Hello there
Details of my CHI 2016 course are available at https://www.academia.edu/s/b72b3ed303, along with comments on it, including:
* sounds really profound and it surely will be a great learning experience for the audience
* great combination of methods and tools - combining the essentials in current design
* looks to be a very interesting course, offering a well considered array of methods that will promote and enhance creative thinking
* wish I could be a participant ... My feeling is that until the psychology professions experiment with digital design as an extension of their expertise and reach, we'll be missing a whole lot of creativity in the engineering and design professions.
* Sounds like a great course, Gilbert, and taught by the best! I wish I could take it.
I still have some places left on this course. Numbers are capped to ensure that I can support all the attendees in their groups, so if you are attending CHI 2016, and are free on Thursday May 12th, please register soon to secure your place.
The full link for the course details is https://www.academia.edu/23035893/Creative_Worthwhile_Interaction_Design_-_CHI_2016_Course_C26
Course C26 is a 3 unit course covering three 80 minute sessions. The course topic is Creative Worthwhile Interaction Design. Most of the time will be spent on practical exercises and discussions.

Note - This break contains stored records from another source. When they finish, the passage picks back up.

(* ===== verification/ReadPlan.v ===== *)
(** * The read-path planner: [crates/mtc-read/src/lib.rs]

    From a tree size and a leaf index, the tiles to read and the hash slots in them, one step per
    sibling of the audit path; and, as a specification, how a reader assembles the path from the
    tiles.

    The plan always exists for a leaf of the tree; the path assembled from the published tiles is
    the one the prover generates from the tree; the tiles it reads are those the library's own
    planner names. *)

From stdpp Require Import sorting.
From S2P Require Import Prelude Wire WireLaws Types Tree TreeFacts Decomposition Proofs Inclusion InclusionFacts Tile TileFacts.

Local Open Scope Z_scope.
Local Open Scope mtc_scope.

(** [TileSlotRun]. *)
Record TileSlotRun : Type := MkRun { run_coord : TileCoord; run_slot : Z; run_len : Z }.

(** [TileSlotRun::is_single]. *)
Definition is_single (r : TileSlotRun) : bool := run_len r =? 1.

(** [PathStep]. *)
Record PathStep : Type := MkStep { step_blocks : list TileSlotRun }.

(** [TilePlan]. *)
Record TilePlan : Type := MkPlan {
  plan_tree_size : TreeSize;
  plan_leaf_index : Index;
  plan_leaf : TileSlotRun;
  plan_steps : list PathStep
}.

(** [TilePlan::tiles]. *)
Definition plan_tiles (plan : TilePlan) : list TileCoord :=
  let coords := run_coord (plan_leaf plan) ::
    flat_map (fun step => map run_coord (step_blocks step)) (plan_steps plan) in
  dedup (merge_sort tile_le coords).

(** [PlanError]. *)
Inductive PlanError : Type :=
| PlanIndexOutOfRange (index tree_size : Z)
| TileGeometry (level index : Z).

(** [largest_power_of_two_below]. *)
Definition plan_largest_power_of_two_below (n : Z) : Z := Z.shiftl 1 (ilog2 (n - 1)).

(** [sibling_ranges]: recursion over a range of at most [2 ^ fuel] leaves, 64 for a [u64]. *)
Fixpoint sibling_ranges (fuel : nat) (start end_ index : Z) (out : list (Z * Z)) : list (Z * Z) :=
  if end_ - start <=? 1 then out else
  match fuel with
  | O => out
  | S fuel' =>
      let k := start + plan_largest_power_of_two_below (end_ - start) in
      if index <? k
      then sibling_ranges fuel' start k index out ++ [(k, end_)]
      else sibling_ranges fuel' k end_ index out ++ [(start, k)]
  end.

(** [block_to_slot_run]. *)
Definition block_to_slot_run (start block_len : Z) (tree_size : TreeSize) :
    result TileSlotRun PlanError :=
  let kappa := trailing_zeros block_len in
  let height := TILE_HEIGHT in
  let level_u32 := kappa / height in
  match try_from_uint 8 level_u32 with
  | None => Err (TileGeometry 255 start)
  | Some level =>
      let level_shift := height * level_u32 in
      let tile_shift := height * (level_u32 + 1) in
      let hash_index := Z.shiftr start level_shift in
      let tile_index := if 64 <=? tile_shift then 0 else Z.shiftr start tile_shift in
      let slot_u64 := Z.land hash_index (FULL_TILE_HASHES - 1) in
      match try_from_uint 16 slot_u64 with
      | None => Err (TileGeometry level tile_index)
      | Some slot =>
          let len := Z.shiftl 1 (kappa - level_shift) in
          let? width := ok_or (tile_width level tile_index tree_size)
                              (TileGeometry level tile_index) in
          Ok (MkRun (TileCoord_new level tile_index width) slot len)
      end
  end.

(** [for block in block_ranges { blocks.push(block_to_slot_run(..)?) }]. *)
Fixpoint push_blocks (block_ranges : list Subtree) (tree_size : TreeSize)
    (blocks : list TileSlotRun) : result (list TileSlotRun) PlanError :=
  match block_ranges with
  | [] => Ok blocks
  | block :: rest =>
      let? run := block_to_slot_run (st_start block) (st_len block) tree_size in
      push_blocks rest tree_size (blocks ++ [run])
  end.

(** [for (a, b) in ranges { .. steps.push(PathStep { blocks }) }]. *)
Fixpoint push_steps (ranges : list (Z * Z)) (tree_size : TreeSize) (steps : list PathStep) :
    result (list PathStep) PlanError :=
  match ranges with
  | [] => Ok steps
  | (a, b) :: rest =>
      let? blocks := push_blocks (decompose_range a b) tree_size [] in
      push_steps rest tree_size (steps ++ [MkStep blocks])
  end.

(** [plan_inclusion]. *)
Definition plan_inclusion (tree_size : TreeSize) (index : Index) : result TilePlan PlanError :=
  let i := index in
  let n := tree_size in
  if n <=? i then Err (PlanIndexOutOfRange i n)
  else
    let? leaf := block_to_slot_run i 1 tree_size in
    let ranges := sibling_ranges 64 0 n i [] in
    let? steps := push_steps ranges tree_size [] in
    Ok (MkPlan tree_size index leaf steps).

(** ** Assembling a proof from a plan

    What the crate's documentation asks of a reader: the run's hashes are combined to the root of
    its subtree, and the roots of a step's blocks are combined leaning right. *)

Section Assemble.
Context {H : Hasher}.

Definition fetch (tiles : list Tile) (c : TileCoord) : option Tile :=
  List.find (fun t => bool_decide (coord t = c)) tiles.

Definition run_root (tiles : list Tile) (r : TileSlotRun) : option HashOutput :=
  t ← fetch tiles (run_coord r);
  hs ← slice_get (hashes t) (run_slot r) (run_slot r + run_len r);
  Some (combine_subtree_roots hs).
(** An implementation of the traits, call by call. *)
Definition run_call {S} `{!ObjectStore S, !ObjectLock S} {A} (c : StoreCall A) : M S CloudError A :=
  match c with
  | CallPut key bytes opts => store_put key bytes opts
  | CallGet key => store_get key
  | CallHead key => store_head key
  | CallList prefix => store_list prefix
  | CallDelete key => store_delete key
  | CallPutWithRetention key bytes until => lock_put_with_retention key bytes until
  | CallExtendRetention key until => lock_extend_retention key until
  | CallGetRetention key => lock_get_retention key
  end.

Abbreviation Objects := (gmap string StoredObject).

(** The object is inside its retention window at [t]. *)
Definition retained (t : Z) (o : StoredObject) : Prop :=
  exists until, retain_until o = Some until /\ t < until.

Definition metadata (o : StoredObject) : ObjectMetadata := MkObjectMetadata (size_bytes (data o)) (last_modified o).
Definition info (key : string) (o : StoredObject) : ObjectInfo :=
  MkObjectInfo key (size_bytes (data o)) (last_modified o).
Definition info_lt (a b : ObjectInfo) : Prop := String.le (oi_key a) (oi_key b) /\ oi_key a <> oi_key b.
(** [BaseUrl::new]: drop the trailing slashes; [BaseUrl::join]. *)
Fixpoint base_url (url : string) : string :=
  match url with
  | EmptyString => ""
  | String c rest =>
      let rest' := base_url rest in
      if (Ascii.eqb c "/" && String.eqb rest' "")%bool then "" else String c rest'
  end.
Definition join (base path : string) : string := (base +:+ path)%string.

(** [StateInner], without its clock. *)
Record AcmeState : Type := MkAcmeState {
  state_base_url : string;
  nonces : NonceStore;
  accounts : AccountStore
}.
Definition AcmeState_with_nonce_ttl (url : string) (ttl : Z) : AcmeState :=
  MkAcmeState url (NonceStore_new ttl) AccountStore_new.
Definition AcmeState_new (url : string) : AcmeState := AcmeState_with_nonce_ttl url DEFAULT_NONCE_TTL_MILLIS.

Definition url_for (s : AcmeState) (path : string) : string := join (state_base_url s) path.

(** [fresh_nonce], [consume_nonce], [with_accounts]: under the lock of the part they access. *)
Definition on_nonces {A} (m : M NonceStore AcmeError A) : M AcmeState AcmeError A := fun s =>
  let '(r, n) := m (nonces s) in (r, MkAcmeState (state_base_url s) n (accounts s)).
Definition with_accounts {A} (f : AccountStore -> result A AcmeError * AccountStore) : M AcmeState AcmeError A := fun s =>
  let '(r, a) := f (accounts s) in (r, MkAcmeState (state_base_url s) (nonces s) a).

(** [str::trim] and [eq_ignore_ascii_case], on ASCII. *)
Definition is_space (c : ascii) : bool :=
  let n := Ascii.nat_of_ascii c in ((Nat.leb 9 n && Nat.leb n 13) || Nat.eqb n 32)%bool.
Fixpoint trim_start (s : string) : string :=
  match s with String c rest => if is_space c then trim_start rest else s | EmptyString => s end.
Fixpoint trim_end (s : string) : string :=
  match s with
  | EmptyString => ""
  | String c rest =>
      let rest' := trim_end rest in
      if (is_space c && String.eqb rest' "")%bool then "" else String c rest'
  end.
Definition ascii_lower (c : ascii) : ascii :=
  let n := Ascii.nat_of_ascii c in
  if (Nat.leb 65 n && Nat.leb n 90)%bool then Ascii.ascii_of_nat (n + 32) else c.
Fixpoint to_lower (s : string) : string :=
  match s with String c rest => String (ascii_lower c) (to_lower rest) | EmptyString => "" end.
Fixpoint before_semicolon (s : string) : string :=
  match s with
  | EmptyString => ""
  | String c rest => if Ascii.eqb c ";" then "" else String c (before_semicolon rest)
  end.

(** [require_jose_json], of the [Content-Type] header if it is present and printable. *)
Definition require_jose_json (content_type : option string) : result unit AcmeError :=
  let media_type := trim_start (trim_end (before_semicolon (default ""%string content_type))) in
  if String.eqb (to_lower media_type) (to_lower JOSE_JSON) then Ok tt
  else Err (Malformed "content-type must be application/jose+json").

(** [AccountResource] and the response of [new_account]. *)
Record AccountResource : Type := MkAccountResource {
  res_status : AccountStatus;
  res_contact : list string;
  res_tos_agreed : bool
}.
Definition resource_from (a : Account) : AccountResource :=
  MkAccountResource (account_status a) (account_contact a) (account_tos_agreed a).
Record AccountResponse : Type := MkAccountResponse {
  resp_status : Z;
  resp_location : string;
  resp_account : AccountResource
}.

Section Routes.
(** [HeaderValue::from_str] succeeds. *)
Context (header_value_ok : string -> bool).

(** The body of the [with_accounts] closure of [new_account]. *)
Definition find_or_create (jwk : Jwk) (request : NewAccountRequest) (s : AccountStore) :
    result (Account * bool) AcmeError * AccountStore :=
  match find_by_thumbprint s (thumbprint jwk) with
  | Some existing => (Ok (existing, false), s)
  | None =>
      if only_return_existing request then (Err AccountDoesNotExist, s)
      else let '(r, s') := get_or_create jwk request s in (Ok r, s')
  end.

(** [new_account], with the clock reading [now]. *)
Definition new_account (now : Z) (content_type : option string) (body : list byte) :
    M AcmeState AcmeError AccountResponse :=
  do! lift (require_jose_json content_type);
  let! jws := lift (parse_jws body) in
  do! lift (check_alg jws);
  let! nonce := lift (jws_nonce jws) in
  do! on_nonces (consume nonce now);
  let! state := read_state in
  do! lift (check_url jws (url_for state NEW_ACCOUNT_PATH));
  let! source := lift (account_key jws) in
  let! jwk := match source with
              | FromJwk jwk => ret jwk
              | FromKid _ => throw (Malformed "new-account requires jwk, not kid")
              end in
  let! verifying_key := lift (jwk_verifying_key jwk) in
  do! lift (verify_signature jws verifying_key);
  let! request := lift (ok_or (request_from_slice json (payload jws)) (Malformed "invalid new-account payload")) in
  let! created := with_accounts (find_or_create jwk request) in
  let status := if snd created then 201 else 200 in
  let location := url_for state (ACCOUNT_PATH_PREFIX +:+ decimal (account_id (fst created))) in
  if header_value_ok location
  then ret (MkAccountResponse status location (resource_from (fst created)))
  else throw (Internal "account URL is not a valid header value").

(** A response: its status, its body as far as it is modelled, and its [Replay-Nonce]. *)
Inductive ResponseBody : Type :=
| AccountBody (location : string) (account : AccountResource)
| ProblemBody (p : ProblemDocument)
| NonceBody
| DirectoryBody (new_nonce new_account : string).
Record Response : Type := MkResponse {
  status_code : Z;
  response_body : ResponseBody;
  replay_nonce : option string
}.

(** [AcmeError::into_response]. *)
Definition into_response (e : AcmeError) : Response :=
  MkResponse (pd_status (problem e)) (ProblemBody (problem e)) None.

(** [directory], [new_nonce]. *)
Definition directory (s : AcmeState) : Response :=
  MkResponse 200 (DirectoryBody (url_for s NEW_NONCE_PATH) (url_for s NEW_ACCOUNT_PATH)) None.
Definition new_nonce (is_head : bool) : Response :=
  MkResponse (if is_head then 200 else 204) NonceBody None.

(** [attach_replay_nonce]: the handler's response, with a fresh nonce. *)
Definition attach_replay_nonce (getrandom_fill : nat -> option (list byte)) (now : Z)
    (response : Response) (s : AcmeState) : Response * AcmeState :=
  match on_nonces (issue b64 getrandom_fill now) s with
  | (Ok nonce, s') =>
      (MkResponse (status_code response) (response_body response)
         (if header_value_ok nonce then Some nonce else replay_nonce response), s')
  | (Err err, s') => (into_response err, s')
  end.

(** A [POST] to the new-account route: the handler at [now], its middleware at [later]. *)
Definition serve_new_account (getrandom_fill : nat -> option (list byte)) (now later : Z)
    (content_type : option string) (body : list byte) (s : AcmeState) : Response * AcmeState :=
  let '(r, s') := new_account now content_type body s in
  attach_replay_nonce getrandom_fill later
    match r with
    | Ok a => MkResponse (resp_status a) (AccountBody (resp_location a) (resp_account a)) None
    | Err e => into_response e
    end s'.
End Routes.
End Jws.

It is structured around an exercise that supports a mini design sprint from a minimal design brief to a research and prototyping plan. The first session uses two creativity techniques to scope out an initial design space. The second session introduces the concept of worth and relates it to other design foci, which are explored via a scenario exercise. The third session introduces worth mapping and uses the results of the first three exercises in a third worth mapping exercise.
The course introduces novel worth-focused approaches to integrating creative, strategic, engineering and user-centred and approaches to design. It is an extension of a successful course at NordiCHI 2014, . I've also been presenting and refining this material since 2011, first at the German conference on design research (DGTF), Baltic World Usability Day in 2013, and as a guest lecturer at Reykjavik University (2014) and Technical University of Eindhoven (2015 and 2016). The course has been successful with undergraduates, masters students, professional doctorate students and experienced professionals.
Details of each session follow.
(1) Introduction and first exercises
1.1 Course Overview, Introductions and Motivations.
- The course combines and integrates high level perspectives on design (creative, engineering, strategic worth, usage and contexts ).
- It reviews results of design research since the 1970s on the nature of creative design practices and the role of generosity.
- It relates these practices to more formal engineering design approaches (including user-centred variants) to identify ways to balance and integrate multi-disciplinary practices within interaction design.
- This is further strengthened by (a) understandings of worth (balance of benefits over costs and risks of usage) and (b) experience (meaning making through interaction).
- The resulting conceptual framework can be given a practical basis through novel/adapted approaches to design and evaluation.
1.2 Major Design Paradigms
- Engineering and human-centered design practices: origins, similarities and differences.
- Creative design practices: origins, similarities and differences, results of research into design studies
1.3 Two Creativity Exercises to get started on a minimal design brief
(2) Worthwhile: Worth and other foci for Interaction design
2.1 The concept of worth and its implications for design practice. Resourcing worth activities in IxD
2.2 Analysis exercise: using a scenario to identify technical, creative, experiential and strategic aspects of design
2.3 Adding worth foci to existing user-centred approaches (use cases, personas, scenarios, wire frames, empirical evaluation)
(3) Worth Mapping as an integrative approach
3.1 Means-ends chains and laddering as approaches to integrating technical, creative, experiential and strategic aspects of design
3.2 Group exercise: forming worth sketches and worth maps from technical, creative, experiential and strategic aspects of design. Planning a follow through: research and prototyping plans
3.3 Reflection and discussion: successes and difficulties during practical exercises on the course.